Here is a log file in which I follow a slightly modified version of that procedure, in which I:

  1. Enter a world I have already created and allowed LOD data to fill in,
  2. Run /backup list to double-check that no backups of the world exist already,
  3. Run /backup start to create a backup,
  4. Use /fill to place a large number of blocks, so that I will be able to visually confirm that the world has been rolled back after restoring the backup,
  5. Run /backup restore latest to restore the backup,
  6. Re-enter the world and confirm that the world has been rolled back and the LOD data has been damaged.

Prior to these tests, I disabled shutdownBackup & backupOldWorlds and enabled deleteOldBackupAfterRestore, so that I could more easily manage the backup files. However, I was able to confirm that the issue still occurs with the default configuration.

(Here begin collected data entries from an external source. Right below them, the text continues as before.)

(** X19. A valid subscribe request is answered 200 with the subscriber
    stored and the total after storing it: the subscriber has the id drawn
    from the generator, the trimmed name and the channel as given, it is in
    the registry under its id with its listener on the bus, and when that
    id is new the total is one more than before. Lockstep of registry and
    bus is kept. *)
Theorem X19_valid_subscribe_is_answered_with_the_stored_subscriber
    (n c : string) (st : System) :
  n <> "" -> supported c ->
  let sub := Subscriber.mk (uuid_oracle (runtime st) (uuid_calls (runtime st)))
                           (JsString.trim n) c in
  exists st',
    subscribe_handler (JsStr n) (JsStr c) st
    = Ok (json (SubscribeBody sub (EventBus.count (bus (facade st'))))) st'
    /\ In (Subscriber.id sub, sub) (subscribers (facade st'))
    /\ In (Subscriber.id sub, new_UserSubscriber sub)
          (EventBus.observers (bus (facade st')))
    /\ (~ In (Subscriber.id sub) (listener_ids st) ->
        EventBus.count (bus (facade st')) = S (EventBus.count (bus (facade st))))
    /\ (lockstep (facade st) -> lockstep (facade st'))
    /\ (channels_supported st -> channels_supported st').
Proof.
  intros Hn Hc sub. subst sub. rewrite (subscribe_handler_accepts n c st Hn Hc).
  pose proof (lockstep_subscribeUser (JsString.trim n) c st) as Hlock.
  rewrite subscribeUser_unfold in Hlock. cbv zeta in Hlock. cbn [final] in Hlock.
  unfold bind. rewrite subscribeUser_unfold. cbv zeta.
  unfold subscriberCount, gets, ret. eexists. split; [reflexivity|].
  cbn [facade subscribers bus Subscriber.id].
  split; [apply In_set|]. split; [apply In_set|].
  split; [|split; [exact Hlock|]].
  - intros Hfresh. unfold listener_ids in Hfresh.
    unfold EventBus.count, EventBus.subscribe. simpl.
    rewrite !size_keys, keys_set_fresh by exact Hfresh.
    rewrite length_app. simpl. lia.
  - unfold channels_supported, EventBus.subscribe, JsMap.values. simpl.
    rewrite !Forall_map. intros H. apply Forall_set; [exact H | exact Hc].
Qed.

(** Cy subscribes by push with a padded name in the sample state. *)
Lemma X19_valid_subscribe_is_answered_with_the_stored_subscriber_witness :
  exists st',
    subscribe_handler (JsStr " Cy ") (JsStr "push") Sample.published
    = Ok (json (SubscribeBody (Subscriber.mk "u5" "Cy" "push") 3)) st'.
Proof.
  destruct (X19_valid_subscribe_is_answered_with_the_stored_subscriber
              " Cy " "push" Sample.published)
    as (st' & E & _ & _ & Hc & _).
  - discriminate.
  - right. right. reflexivity.
  - exists st'. rewrite E. rewrite Hc; [reflexivity|].
    vm_compute. intuition discriminate.
Defined.

(** X20. Unsubscribing a subscriber the registry holds, by its non-empty
    id, is answered 200 with a total one below the count before; the id is
    gone from the registry and from the bus, the other ids keep their
    order, and lockstep is kept. *)
Theorem X20_unsubscribe_of_known_id (id : string) (st : System) :
  lockstep (facade st) ->
  id <> "" ->
  In id (registry_ids st) ->
  exists st',
    unsubscribe_handler (JsStr id) st
    = Ok (json (UnsubscribeBody true (EventBus.count (bus (facade st'))))) st'
    /\ S (EventBus.count (bus (facade st'))) = EventBus.count (bus (facade st))
    /\ registry_ids st'
       = filter (fun k => negb (String.eqb k id)) (registry_ids st)
    /\ listener_ids st' = registry_ids st'
    /\ ~ In id (registry_ids st')
    /\ lockstep (facade st')
    /\ runtime st' = runtime st.
Proof.
  intros Hlock Hne Hin.
  pose proof (lockstep_unsubscribeUser id st Hlock) as Hlock'.
  destruct Hlock as (Hobs & _ & Hwf & _).
  unfold unsubscribe_handler. cbn [truthy].
  apply String.eqb_neq in Hne. rewrite Hne. cbn [negb].
  unfold bind. rewrite unsubscribeUser_unfold in *. cbn [final] in Hlock'.
  unfold subscriberCount, gets, ret. eexists. split; [reflexivity|].
  unfold registry_ids, listener_ids in *. cbn [facade runtime subscribers bus].
  assert (Hk : JsMap.keys (EventBus.observers (EventBus.unsubscribe id (bus (facade st))))
               = JsMap.keys (JsMap.delete id (subscribers (facade st)))).
  { unfold EventBus.unsubscribe. simpl.
    now rewrite Hobs, <- listeners_of_delete, keys_listeners_of. }
  split; [|split; [apply keys_delete | split; [exact Hk | split]]].
  - unfold EventBus.count. rewrite !size_keys, Hk, Hobs, keys_listeners_of.
    rewrite keys_delete. apply length_filter_once.
    apply NoDup_count_occ'; assumption.
  - rewrite In_keys_delete. tauto.
  - split; [exact Hlock' | reflexivity].
Qed.

(** Bob leaves the sample state: total 1, Ana stays. *)
Lemma X20_unsubscribe_of_known_id_witness :
  exists st',
    unsubscribe_handler (JsStr "u1") Sample.published
    = Ok (json (UnsubscribeBody true 1)) st'
    /\ registry_ids st' = ["u0"].
Proof.
  destruct (X20_unsubscribe_of_known_id "u1" Sample.published)
    as (st' & E & Hc & Hr & _).
  - unfold lockstep, JsMap.wf. vm_compute.
    repeat split; repeat constructor; simpl; intuition discriminate.
  - discriminate.
  - vm_compute. auto.
  - exists st'. split; [|rewrite Hr; reflexivity].
    rewrite E. do 3 f_equal.
    change (EventBus.count (bus (facade Sample.published))) with 2 in Hc.
    now injection Hc.
Defined.

(** X21. Listing reads only: in lockstep [GET /api/subscribers] answers 200
    with the registry's subscribers in insertion order and, as total, their
    number, and leaves the state as it was. *)
Theorem X21_listing_reports_the_registry (st : System) :
  lockstep (facade st) ->
  subscribers_handler st
  = Ok (json (SubscribersBody
                (JsMap.values (subscribers (facade st)))
                (length (JsMap.values (subscribers (facade st))))))
       st.
Proof.
  intros (Hobs & _). unfold subscribers_handler, listSubscribers,
    subscriberCount, bind, gets, ret. do 3 f_equal.
  unfold EventBus.count, JsMap.size, JsMap.values.
  now rewrite Hobs, length_map; unfold listeners_of; rewrite length_map.
Qed.

(** The sample state lists Ana and Bob, total 2. *)
Lemma X21_listing_reports_the_registry_witness :
  subscribers_handler Sample.published
  = Ok (json (SubscribersBody
                [Subscriber.mk "u0" "Ana" "email"; Subscriber.mk "u1" "Bob" "sms"]
                2))
       Sample.published.
Proof.
  rewrite (X21_listing_reports_the_registry Sample.published); [reflexivity|].
  unfold lockstep, JsMap.wf. vm_compute.
  repeat split; repeat constructor; simpl; intuition discriminate.
Defined.

(** ** Streaming clients *)

Lemma has_In_client (x : nat) (s : JsSet.t) : JsSet.has x s = true <-> In x s.
Proof.
  unfold JsSet.has. rewrite existsb_exists. split.
  - intros (y & Hy & E). apply Nat.eqb_eq in E. now subst.
  - intros H. exists x. split; [exact H | apply Nat.eqb_refl].
Qed.

Lemma In_add_client (x : nat) (s : JsSet.t) : In x (JsSet.add x s).
Proof.
  unfold JsSet.add. destruct (JsSet.has x s) eqn:E.
  - now apply has_In_client.
  - apply in_or_app. right. now left.
Qed.

Lemma delete_absent_client (x : nat) (s : JsSet.t) :
  ~ In x s -> JsSet.delete x s = s.
Proof.
  unfold JsSet.delete. induction s as [|y s IH]; simpl; intros H; [reflexivity|].
  destruct (Nat.eqb y x) eqn:E; simpl.
  - apply Nat.eqb_eq in E. subst. tauto.
  - f_equal. apply IH. tauto.
Qed.

Lemma chunks_of_self (c : Response) (data : string) (clients : list Response) :
  NoDup clients -> In c clients ->
  map snd (filter (fun w => Nat.eqb (fst w) c)
                  (flat_map (notification_chunks data) clients))
  = ["event: notification" ++ JsString.nl;
     "data: " ++ data ++ JsString.nl ++ JsString.nl].
Proof.
  induction 1 as [|client rest Hfresh Hnd IH]; intros Hin; [destruct Hin|].
  cbn [flat_map notification_chunks app filter fst].
  destruct (Nat.eqb client c) eqn:E.
  - apply Nat.eqb_eq in E. subst client.
    rewrite (chunks_of_others c data rest Hfresh). reflexivity.
  - apply IH. destruct Hin as [->|Hin]; [|exact Hin].
    rewrite Nat.eqb_refl in E. discriminate.
Qed.

(** X22. Each client connected when a timer fires gets that notification
    exactly once: with no client in the set twice (as in every reachable
    state), firing a pending timer appends to what a connected client has
    been written one [event: notification] line and one [data:] line with
    the serialized message, and nothing more. *)
Theorem X22_a_connected_client_gets_a_due_notification_once
    (c : Response) (k : nat) (delay : Z) (deliver : DeliverFn)
    (m : NotificationMessage.t) (st : System) :
  NoDup (sseClients (facade st)) ->
  In c (sseClients (facade st)) ->
  nth_error (timers (runtime st)) k = Some (delay, Thunk deliver m) ->
  written_to c (runtime (final (fire k st)))
  = (written_to c (runtime st)
     ++ [("event: notification" ++ JsString.nl)%string;
         ("data: " ++ JSON_stringify (runtime st) m
          ++ JsString.nl ++ JsString.nl)%string])%list.
Proof.
  intros Hnd Hin Hk. rewrite (fire_unfold k _ st Hk). cbn [final runtime].
  unfold written_to at 1. cbn [written]. rewrite written_to_app.
  unfold delivery. cbn [snd]. now rewrite chunks_of_self.
Qed.

(** Client 2 of the sample state when the second timer fires: the two
    lines of Bob's notification. *)
Lemma X22_a_connected_client_gets_a_due_notification_once_witness :
  exists m,
    nth_error (timers (runtime Sample.published)) 1
    = Some (60%Z, Thunk BroadcastFn m)
    /\ written_to 2 (runtime (final (fire 1 Sample.published)))
       = ["event: notification" ++ JsString.nl;
          "data: " ++ NotificationMessage.rendered m
          ++ JsString.nl ++ JsString.nl].
Proof.
  destruct (nth_error (timers (runtime Sample.published)) 1)
    as [[delay [[] m]]|] eqn:E; [|vm_compute in E; discriminate].
  assert (Hd : delay = 60%Z) by (vm_compute in E; congruence). subst delay.
  exists m. split; [reflexivity|].
  rewrite (X22_a_connected_client_gets_a_due_notification_once
             2 1 60%Z BroadcastFn m Sample.published).
  - reflexivity.
  - vm_compute. repeat constructor; simpl; intuition discriminate.
  - vm_compute. auto.
  - exact E.
Defined.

I am able to provide three world files from the same test that produced that log file:

  1. A manually-created copy of the world file from my test, created before Step 1 using copy-paste in my file manager.
  2. The world file from after the test.
  3. The backup file from the .minecraft/backup folder (still available after restoration due to deleteOldBackupAfterRestore being disabled).

However, they are all above the maximum file size that Github will allow me to upload (25 MB), so attaching them to the issue report is challenging. The bulk of their size is from the LOD data files, which are the most relevant part, so those cannot be omitted, and they are too large to send even in isolation. If it would be helpful, I can probably stick the worlds or LOD files into Google Drive or something and provide a sharing link.

Szum123321 commented 7 months ago

I don't think I can do anything about this. There would need to be some way to let HD know to properly close the sqlite database.

DuendeInexistente commented 1 month ago

The file is huge, and unnecessary on a backup because it's just a cache that's rehenes automatically. I'd much rather it be omitted by default.